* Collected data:

━━━━━━━━━━

(** * Madgwick orientation filter ([ahrs/filters/madgwick.py])

    A shallow embedding of [Madgwick.updateIMU] and [Madgwick.updateMARG].

    The Python code works on numpy arrays of floats that the caller owns
    and that the methods update in place ([a /= a_norm], [q += ...]).
    The embedding therefore has

    - a numeric interface [Number] with the operations the source applies
      to array elements, and two implementations of it: IEEE binary64
      ([PrimFloat], what numpy computes with) and the reals extended with
      an undefined value ([xreal], the arithmetic the algorithm is
      designed in, where [x / 0] and the square root of a negative number
      are undefined like numpy's [nan]);
    - a store of arrays addressed by object identity, and a state and
      exception monad over it in which the two methods are written
      statement by statement. *)

From Stdlib Require Import PrimFloat.
From Stdlib Require Import Reals Lra Psatz.
From stdpp Require Import base gmap strings list.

━━━━━━━━━━

* Assignment:
Could you output exactly the lines from the one containing "- a numeric" to the end of the entries above, both included, and no others?

* Exercise response:
    - a numeric interface [Number] with the operations the source applies
      to array elements, and two implementations of it: IEEE binary64
      ([PrimFloat], what numpy computes with) and the reals extended with
      an undefined value ([xreal], the arithmetic the algorithm is
      designed in, where [x / 0] and the square root of a negative number
      are undefined like numpy's [nan]);
    - a store of arrays addressed by object identity, and a state and
      exception monad over it in which the two methods are written
      statement by statement. *)

From Stdlib Require Import PrimFloat.
From Stdlib Require Import Reals Lra Psatz.
From stdpp Require Import base gmap strings list.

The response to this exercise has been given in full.